At the line that contains "pose proof microseconds_per_day_pos", begin setting down every line word for word, and stop after the last line of the listing.

<<<<

(** * Coastal adaptation agent-based model: embedding and verification

    Shallow embedding of [AdaptationModel.py] (classes [AdaptationModel] and
    [Household]) together with the two library behaviours it relies on (the
    [SimultaneousActivation] scheduler and the [SingleGrid] cell store).

    Modelling conventions.
    - Python floats are modelled as exact rationals ([Q]); float comparison
      [==] is [Qeq_bool].  Rounding is not modelled.
    - Python ints are [Z]; agent identifiers are [nat].
    - A Python exception (ZeroDivisionError, "Cell not empty", unpacking a
      missing position, ...) is the result [None].
    - [Household] objects are shared by reference between [agent_list],
      [schedule.agents], the grid cells and the [connections] lists.  The
      list [agent_list] doubles as the object store: the object created i-th
      lives at index i, and a reference is an index into [agent_list].
    - Random draws are inputs: every function that calls the random module
      receives the values drawn; [math.log] of a draw is an input as well.
    - The scheduler keeps its agents in a plain list ([schedule.agents]),
      stepped in list order, and the grid is a table of cells that hold one
      household or nothing. *)

From Stdlib Require Import QArith Qminmax Lqa ZArith Lia List Permutation.
From stdpp Require Import base option list gmap strings.

Open Scope Q_scope.

(** ** Python arithmetic *)

Definition Qlt_bool (a b : Q) : bool := negb (Qle_bool b a).

Notation "a <? b" := (Qlt_bool a b) (at level 70, no associativity) : Q_scope.
Notation "a <=? b" := (Qle_bool a b) (at level 70, no associativity) : Q_scope.
Notation "a =? b" := (Qeq_bool a b) (at level 70, no associativity) : Q_scope.

(** True division [a / b]: raises ZeroDivisionError when [b == 0]. *)
Definition pydiv (a b : Q) : option Q :=
  if b =? 0 then None else Some (a / b).
(** The outcome of [evaluate] does not depend on the identity drawn or
    on the time read: two evaluations of the same input agree on the
    status, the confidence, the labels and the reason. *)
Theorem evaluate_deterministic (rules : CleanlinessRules.t)
    (fresh fresh' : UUID) (now now' : datetime)
    (vr : VisionAnalysisResult.t) (md : ImageMetadata.t) (mo : option bool) :
  exists r r',
    CleanlinessEvaluator.evaluate rules fresh now vr md mo = Ok r /\
    CleanlinessEvaluator.evaluate rules fresh' now' vr md mo = Ok r' /\
    AuditResult.status r = AuditResult.status r' /\
    AuditResult.overall_confidence r = AuditResult.overall_confidence r' /\
    AuditResult.detected_labels r = AuditResult.detected_labels r' /\
    AuditResult.negative_labels r = AuditResult.negative_labels r' /\
    AuditResult.reason r = AuditResult.reason r'.
Proof.
  unfold CleanlinessEvaluator.evaluate.
  destruct (calculate_overall_confidence_ok
              (CleanlinessEvaluator._convert_labels rules
                 (VisionAnalysisResult.labels vr))) as (c & Hc & _).
  rewrite Hc. cbn [bind].
  do 2 eexists. split; [reflexivity|]. split; [reflexivity|].
  repeat split.
Qed.

(** The default-rules scenario: one label "Trash" of confidence 92. *)
Theorem trash_scenario :
  exists r,
    CleanlinessEvaluator.evaluate default_rules sample_uuid sample_time
      trash_vision sample_metadata None = Ok r /\
    ConfidenceScore.value (AuditResult.overall_confidence r) == 92 /\
    AuditResult.status r = NOT_CLEAN /\
    AuditResult.reason r = Some "Issues detected: Trash"%string.
Proof.
  eexists. split; [vm_compute; reflexivity|]. repeat split.
Qed.

(** The clean scenario: "Car" at 95 and "Tire" at 88. *)
Theorem clean_scenario :
  exists r,
    CleanlinessEvaluator.evaluate default_rules sample_uuid sample_time
      clean_vision sample_metadata None = Ok r /\
    AuditResult.status r = CLEAN /\
    AuditResult.negative_labels r = [] /\
    AuditResult.reason r = Some "No cleanliness issues detected"%string.
Proof.
  eexists. split; [vm_compute; reflexivity|]. repeat split.
Qed.

(** With no detection at all and a positive threshold, the verdict is
    left to a human or declared insufficient, never [CLEAN]. *)
Theorem empty_labels_never_clean (rules : CleanlinessRules.t)
    (fresh : UUID) (now : datetime)
    (vr : VisionAnalysisResult.t) (md : ImageMetadata.t) :
  VisionAnalysisResult.labels vr = [] ->
  0 < CleanlinessRules.confidence_threshold rules ->
  exists r,
    CleanlinessEvaluator.evaluate rules fresh now vr md None = Ok r /\
    ConfidenceScore.value (AuditResult.overall_confidence r) = 0 /\
    AuditResult.status r
    = (if CleanlinessRules.require_review_on_low_confidence rules
       then REQUIRES_MANUAL_REVIEW else INSUFFICIENT_DATA) /\
    AuditResult.status r <> CLEAN.
Proof.
  intros Hl Hthr.
  destruct (evaluate_confidence rules fresh now vr md None) as (r & Hev & Hval).
  destruct (evaluate_result rules fresh now vr md None)
    as (r' & c & Hev' & _ & Hc & _ & _ & Hst & _).
  rewrite Hev in Hev'. injection Hev' as <-.
  unfold vision_values in Hval. rewrite Hl in Hval. cbn [map] in Hval.
  exists r. split; [exact Hev|]. split; [exact Hval|].
  assert (AuditResult.status r
          = if CleanlinessRules.require_review_on_low_confidence rules
            then REQUIRES_MANUAL_REVIEW else INSUFFICIENT_DATA) as E.
  { rewrite Hst. apply determine_status_low. rewrite <- Hc, Hval. exact Hthr. }
  split; [exact E|]. rewrite E.
  destruct (CleanlinessRules.require_review_on_low_confidence rules); discriminate.
Qed.

Lemma empty_labels_never_clean_witness :
  exists r,
    CleanlinessEvaluator.evaluate default_rules sample_uuid sample_time
      (vision_of []) sample_metadata None = Ok r /\
    ConfidenceScore.value (AuditResult.overall_confidence r) = 0 /\
    AuditResult.status r = REQUIRES_MANUAL_REVIEW /\
    AuditResult.status r <> CLEAN.
Proof.
  apply (empty_labels_never_clean default_rules sample_uuid sample_time
           (vision_of []) sample_metadata); reflexivity.
Defined.

(** What the status decision computes once the confidence reaches the
    threshold, for a tolerance that is not negative: [NOT_CLEAN] as soon
    as there is a negative label, [CLEAN] otherwise. *)
Theorem status_without_tolerance (rules : CleanlinessRules.t)
    (fresh : UUID) (now : datetime)
    (vr : VisionAnalysisResult.t) (md : ImageMetadata.t) :
  (0 <= CleanlinessRules.max_negative_labels rules)%Z ->
  exists r,
    CleanlinessEvaluator.evaluate rules fresh now vr md None = Ok r /\
    (CleanlinessRules.confidence_threshold rules
       <= ConfidenceScore.value (AuditResult.overall_confidence r) ->
     AuditResult.status r
     = match AuditResult.negative_labels r with
       | _ :: _ => NOT_CLEAN
       | [] => CLEAN
       end).
Proof.
  intros Hmax.
  destruct (evaluate_result rules fresh now vr md None)
    as (r & c & Hev & _ & Hc & _ & _ & Hst & _).
  exists r. split; [exact Hev|]. rewrite Hc, Hst.
  intros H. now apply determine_status_any_negative.
Qed.

Lemma status_without_tolerance_witness :
  exists r,
    CleanlinessEvaluator.evaluate tolerant_rules sample_uuid sample_time
      trash_vision sample_metadata None = Ok r /\
    AuditResult.status r = NOT_CLEAN.
Proof.
  destruct (status_without_tolerance tolerant_rules sample_uuid sample_time
              trash_vision sample_metadata) as (r & Hev & Hst).
  - vm_compute. discriminate.
  - exists r. split; [exact Hev|].
    vm_compute in Hev. injection Hev as <-. apply Hst. vm_compute. discriminate.
Defined.

(** ** The stable ascending sort *)

Lemma StronglySorted_impl {A : Type} (R S : A -> A -> Prop) (l : list A) :
  (forall a b, R a b -> S a b) -> StronglySorted R l -> StronglySorted S l.
Proof.
  intros H. induction 1 as [|x l _ IH Hx]; constructor.
  - exact IH.
  - eapply Forall_impl; [|exact Hx]. intros b. apply H.
Qed.

Section SortedAscFacts.
Context {A : Type} (key : A -> Q).

Lemma Qle_bool_opp (x y : Q) : Qle_bool (- y) (- x) = Qle_bool x y.
Proof.
  apply eq_true_iff_eq. rewrite !Qle_bool_iff. split; intros H; lra.
Qed.

Lemma insert_asc_desc (x : A) (l : list A) :
  insert_asc key x l = insert_desc (fun a => - key a) x l.
Proof.
  induction l as [|y l IH]; simpl.
  - reflexivity.
  - rewrite Qle_bool_opp. now rewrite IH.
Qed.

(** Sorting upwards is sorting downwards by the opposite key. *)
Lemma sorted_asc_desc (l : list A) :
  sorted_asc key l = sorted_desc (fun a => - key a) l.
Proof.
  induction l as [|x l IH]; simpl.
  - reflexivity.
  - now rewrite insert_asc_desc, IH.
Qed.

Lemma sorted_asc_perm (l : list A) : Permutation l (sorted_asc key l).
Proof. rewrite sorted_asc_desc. apply sorted_desc_perm. Qed.

Lemma sorted_asc_sorted (l : list A) :
  StronglySorted (asc key) (sorted_asc key l).
Proof.
  rewrite sorted_asc_desc.
  eapply StronglySorted_impl; [|apply sorted_desc_sorted].
  intros a b H. unfold desc, asc in *. lra.
Qed.

Lemma sorted_asc_stable (k : Q) (l : list A) :
  filter (fun a => Qeq_bool (key a) k) (sorted_asc key l)
  = filter (fun a => Qeq_bool (key a) k) l.
Proof.
  assert (forall a, Qeq_bool (key a) k = Qeq_bool (- key a) (- k)) as E.
  { intros a. apply eq_true_iff_eq.
    rewrite !Qeq_bool_iff. split; intros H; lra. }
  rewrite sorted_asc_desc, !(filter_ext _ _ E).
  apply (sorted_desc_stable (fun a => - key a) (- k) l).
Qed.
End SortedAscFacts.

(** ** Factories of confidence scores *)


(** ** The age of an image *)

Lemma microseconds_per_day_pos : (0 < ImageMetadata.microseconds_per_day)%Z.
Proof. reflexivity. Qed.

(** The age in days is the one number of days [d] with
    [captured_at + d days <= reference_time < captured_at + (d + 1) days]:
    whole days, rounded down, negative as soon as the reference time is
    before the capture; and it grows with the reference time. *)
Theorem age_in_days_characterised (m : ImageMetadata.t) (reference_time : datetime) :
  (forall d : Z,
      ImageMetadata.age_in_days m reference_time = d
      <-> (ImageMetadata.captured_at m + d * ImageMetadata.microseconds_per_day
           <= reference_time
           < ImageMetadata.captured_at m
             + (d + 1) * ImageMetadata.microseconds_per_day)%Z) /\
  (ImageMetadata.age_in_days m reference_time < 0
   <-> reference_time < ImageMetadata.captured_at m)%Z /\
  (forall later : datetime,
      (reference_time <= later)%Z ->
      (ImageMetadata.age_in_days m reference_time
       <= ImageMetadata.age_in_days m later)%Z).
Proof.
  unfold ImageMetadata.age_in_days.
  pose proof microseconds_per_day_pos as Hpos.
  set (day := ImageMetadata.microseconds_per_day) in *.
  set (c := ImageMetadata.captured_at m).
  split; [|split].
  - intros d. split.
    + intros <-.
      pose proof (Z.mul_div_le (reference_time - c) day Hpos).
      pose proof (Z.mul_succ_div_gt (reference_time - c) day Hpos).
      lia.
    + intros [H1 H2]. symmetry. apply (Z.div_unique_pos _ _ _ (reference_time - c - d * day)); lia.
  - split; intros H.
    + destruct (Z.lt_ge_cases reference_time c) as [Hlt|Hge]; [exact Hlt|].
      pose proof (Z.div_pos (reference_time - c) day). lia.
    + apply Z.div_lt_upper_bound; lia.
  - intros later Hle. apply Z.div_le_mono; lia.
Qed.

(** ** The most confident label *)

Section MaxFacts.
Context {A : Type} (key : A -> Q).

>>>>

▸ **Final answer**:
  pose proof microseconds_per_day_pos as Hpos.
  set (day := ImageMetadata.microseconds_per_day) in *.
  set (c := ImageMetadata.captured_at m).
  split; [|split].
  - intros d. split.
    + intros <-.
      pose proof (Z.mul_div_le (reference_time - c) day Hpos).
      pose proof (Z.mul_succ_div_gt (reference_time - c) day Hpos).
      lia.
    + intros [H1 H2]. symmetry. apply (Z.div_unique_pos _ _ _ (reference_time - c - d * day)); lia.
  - split; intros H.
    + destruct (Z.lt_ge_cases reference_time c) as [Hlt|Hge]; [exact Hlt|].
      pose proof (Z.div_pos (reference_time - c) day). lia.
    + apply Z.div_lt_upper_bound; lia.
  - intros later Hle. apply Z.div_le_mono; lia.
Qed.

(** ** The most confident label *)

Section MaxFacts.
Context {A : Type} (key : A -> Q).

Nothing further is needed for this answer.